Note: This article is only relevant if you have embedded the floor plan designer in your back office application, so that your users - event organisers - can create their own floor plans. If you haven't, read more here.

Under normal circumstances, the Seats Designer lets you edit categories: their names, colors, etc.

But in case of an embedded Designer, you may want your users to manage categories and pricing from within your own system, rather than from within the Seats Designer. 

This is perfectly possible, you need to follow these steps: 

  1. have your users create the category list in your application

  2. create an empty chart containing your category list via the Seats API

  3. make the category list read-only when embedding the designer

  4. if/when the category list is edited, update the category list via the Seats API

Step 1: the category list

Have your users create the category list in your application. How you do this is of course entirely up to you, but as a result, you'll need a list of categories that have the following properties: 

  • a numeric key (1, 2, 3, ... is fine)

  • a label (e.g. "Category 1")

  • a hex color code (eg "#CA5A41")

Step 2: Create an empty chart with your categories

To do so, call the create chart API and pass in the category list under a "categories" key in the body.

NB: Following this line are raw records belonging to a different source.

(** C2 (what the code does): a record made without top_level.txt holds None
    under top_level, the key is there, so the default of [get] in [_format]
    is not used and the modules field is None, not the empty list. In the
    end-to-end scenario of the specification the beta record carries
    modules None, which [json.dumps] prints as null. *)
Theorem C2_absent_top_level_formats_none :
  (forall pkg meta name version,
     exists s, summary pkg (pkg_record (Some meta) name version None) = Ok s
               /\ py_get s "modules" PyNone = Ok PyNone)
  /\ fst (map disk_env (start native_mapper two_pkgs)) =
       Ok (PyList [alpha_summary; beta_summary])
  /\ fst (map disk_env (start json_mapper two_pkgs)) =
       Ok (PyStr (Json.dumps (PyList [alpha_summary; beta_summary])))
  /\ beta_summary <> spec_beta_summary
  /\ Json.dumps PyNone = "null"
  /\ Json.dumps (PyList []) = "[]".
Proof.
  split.
  - intros pkg meta name version. eexists.
    rewrite MapperFacts.summary_of_record. split; reflexivity.
  - split; [vm_compute; reflexivity|]. split; [vm_compute; reflexivity|].
    split; [discriminate|]. split; reflexivity.
Qed.

(** C3, as stated, fails: with an egg-info directory under the underscored
    name and a dist-info directory under the name itself, the order of the
    specification finds the dist-info directory, the code returns the
    egg-info one, having asked about the two egg-info paths only. *)
Lemma C3_counterexample_order :
  let st := start json_mapper both_variants in
  first_existing disk_env both_variants (spec_candidates "/sp" "my-pkg" "1.0")
    = Some "/sp/my-pkg-1.0.dist-info"
  /\ fst (_get_pkg_path disk_env "my-pkg" "1.0" st) = Ok (Some "/sp/my_pkg-1.0.egg-info")
  /\ probes (trace (snd (_get_pkg_path disk_env "my-pkg" "1.0" st)))
     = ["/sp/my-pkg-1.0.egg-info"; "/sp/my_pkg-1.0.egg-info"]
  /\ fst (_get_pkg_path disk_env "my-pkg" "1.0" st)
     <> Ok (first_existing disk_env both_variants (spec_candidates "/sp" "my-pkg" "1.0")).
Proof.
  cbn zeta. split; [reflexivity|]. split; [reflexivity|]. split; [reflexivity|].
  vm_compute. discriminate.
Qed.

(** C3 (as amended) on a disk without the package: all four paths are asked
    about in the order of the code, and the error line is logged. *)
Lemma C3_witness_not_found :
  exists evs,
    _get_pkg_path disk_env "my-pkg" "9.9" (start json_mapper both_variants) =
      (Ok None, {| self := json_mapper; world := both_variants; trace := [] ++ evs |})
    /\ probes evs = ["/sp/my-pkg-9.9.egg-info"; "/sp/my_pkg-9.9.egg-info";
                     "/sp/my-pkg-9.9.dist-info"; "/sp/my_pkg-9.9.dist-info"]
    /\ In (EvLog ERROR "Package dir not found for {name}:{version}"
             [PyStr "my-pkg"; PyStr "9.9"]) evs.
Proof.
  destruct (MapperFacts.C3_resolver_tries_code_order disk_env "my-pkg" "9.9"
              (start json_mapper both_variants)) as [evs [H1 [H2 H3]]].
  exists evs. split; [exact H1|]. split; [exact H2|]. apply H3. reflexivity.
Defined.

(** C4, as stated, fails on a reused instance: the first call stores alpha
    and Beta; in the second call pip fails for beta, the requirement is
    skipped, and the output of that call still holds the record made for
    beta by the first call. *)
Lemma C4_counterexample_reused_instance :
  let st1 := snd (map disk_env (start native_mapper two_pkgs)) in
  let second := map disk_env (with_world st1 beta_fails) in
  let skipped := EvLog ERROR "Problem to install {name}:{version}. Error: {err}"
                   [PyStr "beta"; PyStr "3.1";
                    PyStr "ERROR: No matching distribution found"] in
  install_stderr disk_env beta_fails "beta" "3.1" <> EmptyString
  /\ ~ In skipped (trace st1)
  /\ In skipped (trace (snd second))
  /\ fst second = Ok (PyList [alpha_summary; beta_summary])
  /\ py_get beta_summary "alias" PyNone = Ok (PyStr "beta").
Proof.
  cbn zeta. split; [vm_compute; discriminate|]. split; [|split; [|split]].
  - vm_compute. intuition discriminate.
  - vm_compute. intuition.
  - vm_compute. reflexivity.
  - reflexivity.
Qed.
(** * go-todoist: the wire encoding of timestamps and the item commands

    A shallow embedding of [todoist/time.go] (the [Time] type with its JSON
    marshalling) and of the item sub-commands of [cmd/todoist/cmd/item.go].

    The file has two parts.  Part I holds the definitions: the pieces of the
    Go standard library that the code calls ([unicode/utf8], [strconv],
    [time], [strings]), then the repository's own code.  Part II holds the
    lemmas and the theorems about them. *)

From Stdlib Require Import ZArith String Ascii List Bool Lia.
From Stdlib Require Import Permutation Sorted.
Import ListNotations.

Local Open Scope list_scope.
Local Open Scope string_scope.
Local Open Scope Z_scope.

(* ================================================================= *)
(** * Part I: definitions *)
(* ================================================================= *)

(** ** Bytes and strings

    A Go [string] and a Go [[]byte] are both sequences of bytes; both are
    modelled by [string], whose characters are 8-bit [ascii] values. *)

Definition byteZ (c : ascii) : Z := Z.of_N (N_of_ascii c).

Definition ofByte (z : Z) : ascii := ascii_of_N (Z.to_N z).

(** The double quote, the single quote, the back quote and the backslash. *)
Definition dquote : ascii := "034"%char.
Definition squote : ascii := "039"%char.
Definition bquote : ascii := "096"%char.
Definition bslash : ascii := "092"%char.

Definition char (c : ascii) : string := String c EmptyString.

Definition len (s : string) : Z := Z.of_nat (String.length s).

Fixpoint contains (s : string) (c : ascii) : bool :=
  match s with
  | EmptyString => false
  | String a r => Ascii.eqb a c || contains r c
  end.

Fixpoint filterOut (c : ascii) (s : string) : string :=
  match s with
  | EmptyString => EmptyString
  | String a r => if Ascii.eqb a c then filterOut c r else String a (filterOut c r)
  end.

Check the documentation on how to do this. 

Step 3: embed the Designer with read-only categories

You'll want to prevent your users from editing the category list from within the designer. Configure the features config param when embedding the designer like so:

new seatsio.SeatingChartDesigner({
    ...,
    features: {
        readOnly: ['categoryList']
    }  
}).render();

This will hide the “create category” button, etc.

Step 4: update the category list when appropriate

If you allow your users to change the categories after chart creation, you need to make sure that these changes are synced in the seating chart as well. If you don't, you'll end up with a different category list in your system and on the seating chart, which may even result in seating charts not being displayed at all to ticket buyers.  

To do this, call the update chart API to update the category list via the Seats API.